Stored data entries
□ □ □ □ □ □ □

(* ===== verification/Rows.v ===== *)
(** * Tier-table rows (internal/store/batcher.go, schema.go, store.go)

    How an event becomes a row of a tier table ([rowFromEvent]), how a row
    becomes an event again ([scanEvent]), the columns ClickHouse derives from
    [tags] by the DEFAULT expressions of schema.go, and the NIP-10 reply parent.

    [json_str] is [encoding/json]'s string encoder, an argument throughout:
    nothing proved here depends on its escaping rules. *)

From S2P Require Import Prelude Nostr.

(** The columns of [tierColumns], in INSERT order. *)
Record Row := mkRow {
  row_id : string;
  row_pubkey : string;
  row_created_at : Z;
  row_kind : Z;
  row_content : string;
  row_sig : string;
  row_tags_raw : string;
  row_tags : list (list string);
  row_reply_to : string;
}.

#[export] Instance Row_eq_dec : EqDecision Row.
Proof. solve_decision. Defined.

(** [strings.Join] *)
Definition strings_Join (sep : string) (ss : list string) : string := String.concat sep ss.

Section json.
Variable json_str : string -> string.

(** [json.Marshal] of a [[][]string]; an event with nil Tags, for which it writes null
    and no tag is stored either way, is the empty list here. *)
Definition json_array (items : list string) : string :=
  "[" +:+ strings_Join "," items +:+ "]".
Definition json_tags (tags : list (list string)) : string :=
  json_array (map (fun t => json_array (map json_str t)) tags).

(** [nativeTags] / [nostrTags] copy the slices element by element. *)
Definition nativeTags (tags : list (list string)) : list (list string) :=
  map (fun t => [] ++ t) tags.
Definition nostrTags (tags : list (list string)) : list (list string) :=
  map (fun t => [] ++ t) tags.

(** [replyTarget]: the loop carries the last unmarked e-tag. *)
Fixpoint replyTarget_loop (tags : list (list string)) (lastPositional : string) : string :=
  match tags with
  | [] => lastPositional
  | t :: rest =>
      match t with
      | t0 :: t1 :: t' =>
          if String.eqb t0 "e" then
            let marker := match t' with _ :: m :: _ => m | _ => "" end in
            if String.eqb marker "reply" then t1
            else if String.eqb marker "" then replyTarget_loop rest t1
            else replyTarget_loop rest lastPositional
          else replyTarget_loop rest lastPositional
      | _ => replyTarget_loop rest lastPositional
      end
  end.
Definition replyTarget (tags : list (list string)) : string := replyTarget_loop tags "".

Definition rowFromEvent (evt : Event) : Row :=
  mkRow (ID evt) (PubKey evt) (uint32 (CreatedAt evt)) (uint32 (Kind evt))
        (Content evt) (Sig evt) (json_tags (Tags evt)) (nativeTags (Tags evt))
        (replyTarget (Tags evt)).

Definition scanEvent (r : Row) : Event :=
  mkEvent (row_id r) (row_pubkey r) (row_created_at r) (row_kind r)
          (nostrTags (row_tags r)) (row_content r) (row_sig r).
End json.

(** ** Derived columns: the DEFAULT expressions of schema.go *)

(** [arrayFilter(x -> length(x) >= 2 AND x[1] = k, tags)] *)
Definition tags_named (k : string) (tags : list (list string)) : list (list string) :=
  filter (fun t => 2 <= length t /\ t !! 0%nat = Some k)%nat tags.

(** ClickHouse array access [x[2]]: the default [''] out of range. *)
Definition second (t : list string) : string := default "" (t !! 1%nat).

(** [arrayMap(x -> x[2], arrayFilter(...))] *)
Definition tag_col (k : string) (r : Row) : list string :=
  map second (tags_named k (row_tags r)).
Definition tag_e : Row -> list string := tag_col "e".
Definition tag_p : Row -> list string := tag_col "p".
Definition tag_t : Row -> list string := tag_col "t".

(** [arrayFirst(x -> length(x) >= 2 AND x[1] = 'd', tags)[2]] *)
Definition tag_d (r : Row) : string :=
  match tags_named "d" (row_tags r) with [] => "" | t :: _ => second t end.

(** ** Lemmas *)

(** An e-tag usable by [replyTarget], with its id and marker. *)
Definition etag (t : list string) : option (string * string) :=
  match t with
  | t0 :: t1 :: t' =>
      if String.eqb t0 "e"
      then Some (t1, match t' with _ :: m :: _ => m | _ => "" end) else None
  | _ => None
  end.

Lemma replyTarget_loop_etags tags lastPositional :
  replyTarget_loop tags lastPositional =
  match list_find (fun im : string * string => im.2 = "reply") (omap etag tags) with
  | Some (_, (i, _)) => i
  | None => default lastPositional
              (fst <$> last (filter (fun im : string * string => im.2 = "") (omap etag tags)))
  end.
Proof.
  revert lastPositional. induction tags as [|t tags IH]; intros last; [done|]. simpl.
  destruct t as [|t0 [|t1 t']]; simpl; try apply IH.
  destruct (String.eqb_spec t0 "e"); simpl; [|apply IH].
  set (m := match t' with _ :: m :: _ => m | _ => "" end).
  destruct (String.eqb_spec m "reply") as [E|E].
  { rewrite decide_True by done. done. }
  rewrite decide_False by done.
  destruct (String.eqb_spec m "") as [E'|E'].
  - rewrite IH, filter_cons_True by done. simpl.
    destruct (list_find _ _) as [[? [? ?]]|]; [done|]. simpl.
    rewrite last_cons. by destruct (list.last _).
  - rewrite IH, filter_cons_False by done.
    by destruct (list_find _ _) as [[? [? ?]]|].
Qed.

Lemma nostrTags_nativeTags tags : nostrTags (nativeTags tags) = tags.
Proof.
  unfold nostrTags, nativeTags. rewrite map_map. simpl. apply map_id.
Qed.

Lemma nativeTags_id tags : nativeTags tags = tags.
Proof. unfold nativeTags. simpl. apply map_id. Qed.

Lemma tag_col_elem k json e v :
  v ∈ tag_col k (rowFromEvent json e) <->
  exists t, t ∈ Tags e /\ t !! 0%nat = Some k /\ t !! 1%nat = Some v.
Proof.
  unfold tag_col, tags_named, rowFromEvent, second. simpl. rewrite nativeTags_id.
  rewrite list_elem_of_fmap. setoid_rewrite list_elem_of_filter. split.
  - intros (t & -> & (Hlen & Hk) & Ht). exists t. split_and!; [done..|].
    destruct t as [|? [|? ?]]; simpl in *; [lia..|done].
  - intros (t & Ht & Hk & Hv). exists t. rewrite Hv. split_and!; [done| |done..].
    apply lookup_lt_Some in Hv. lia.
Qed.

Lemma row_roundtrip_fits json e : fits32 e -> scanEvent (rowFromEvent json e) = e.
Proof.
  destruct e as [i pk ts k tags c sg]. unfold scanEvent, rowFromEvent, fits32. simpl.
  rewrite nostrTags_nativeTags. intros [Hts Hk]. by rewrite !uint32_id.
Qed.

Lemma row_asStored json e : rowFromEvent json (asStored e) = rowFromEvent json e.
Proof. unfold rowFromEvent, asStored. simpl. by rewrite !(uint32_id (uint32 _)) by auto with relay. Qed.

(** ** Properties *)

(** C40: Row round trip: reading back a stored event yields the event exactly
    when its timestamp and kind fit the UInt32 columns; no other field can be
    altered by storage.  (The narrowing of [uint32(evt.CreatedAt)] is the only
    lossy step between [rowFromEvent] and [scanEvent].) *)
Theorem row_roundtrip json e :
  scanEvent (rowFromEvent json e) = e <-> fits32 e.
Proof.
  destruct e as [i pk ts k tags c sg]. unfold scanEvent, rowFromEvent, fits32. simpl.
  rewrite nostrTags_nativeTags. split.
  - intros [= Hts Hk]. rewrite <-Hts, <-Hk. split; auto with relay.
  - intros [Hts Hk]. by rewrite !uint32_id.
Qed.

(** NIP-10 parent: [replyTarget] returns the id of the first e-tag marked
    ["reply"]; when there is none, the id of the last unmarked e-tag; when
    there is none either, the empty string.  Tags marked ["root"], ["mention"]
    or anything else never decide the parent. *)
Theorem replyTarget_spec tags :
  replyTarget tags =
  match list_find (fun im : string * string => im.2 = "reply") (omap etag tags) with
  | Some (_, (i, _)) => i
  | None => default ""
              (fst <$> last (filter (fun im : string * string => im.2 = "") (omap etag tags)))
  end.
Proof. apply replyTarget_loop_etags. Qed.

□ □ □ □ □ □ □

[EXERCISE PROMPT]
Transcribe, exactly and without additions, the lines of the records above, beginning with the line that contains "replyTarget_loop tags lastPositional" and ending with the line that contains "- rewrite IH, filter_cons_True", both included.

[EXPECTED ANSWER]
  replyTarget_loop tags lastPositional =
  match list_find (fun im : string * string => im.2 = "reply") (omap etag tags) with
  | Some (_, (i, _)) => i
  | None => default lastPositional
              (fst <$> last (filter (fun im : string * string => im.2 = "") (omap etag tags)))
  end.
Proof.
  revert lastPositional. induction tags as [|t tags IH]; intros last; [done|]. simpl.
  destruct t as [|t0 [|t1 t']]; simpl; try apply IH.
  destruct (String.eqb_spec t0 "e"); simpl; [|apply IH].
  set (m := match t' with _ :: m :: _ => m | _ => "" end).
  destruct (String.eqb_spec m "reply") as [E|E].
  { rewrite decide_True by done. done. }
  rewrite decide_False by done.
  destruct (String.eqb_spec m "") as [E'|E'].
  - rewrite IH, filter_cons_True by done. simpl.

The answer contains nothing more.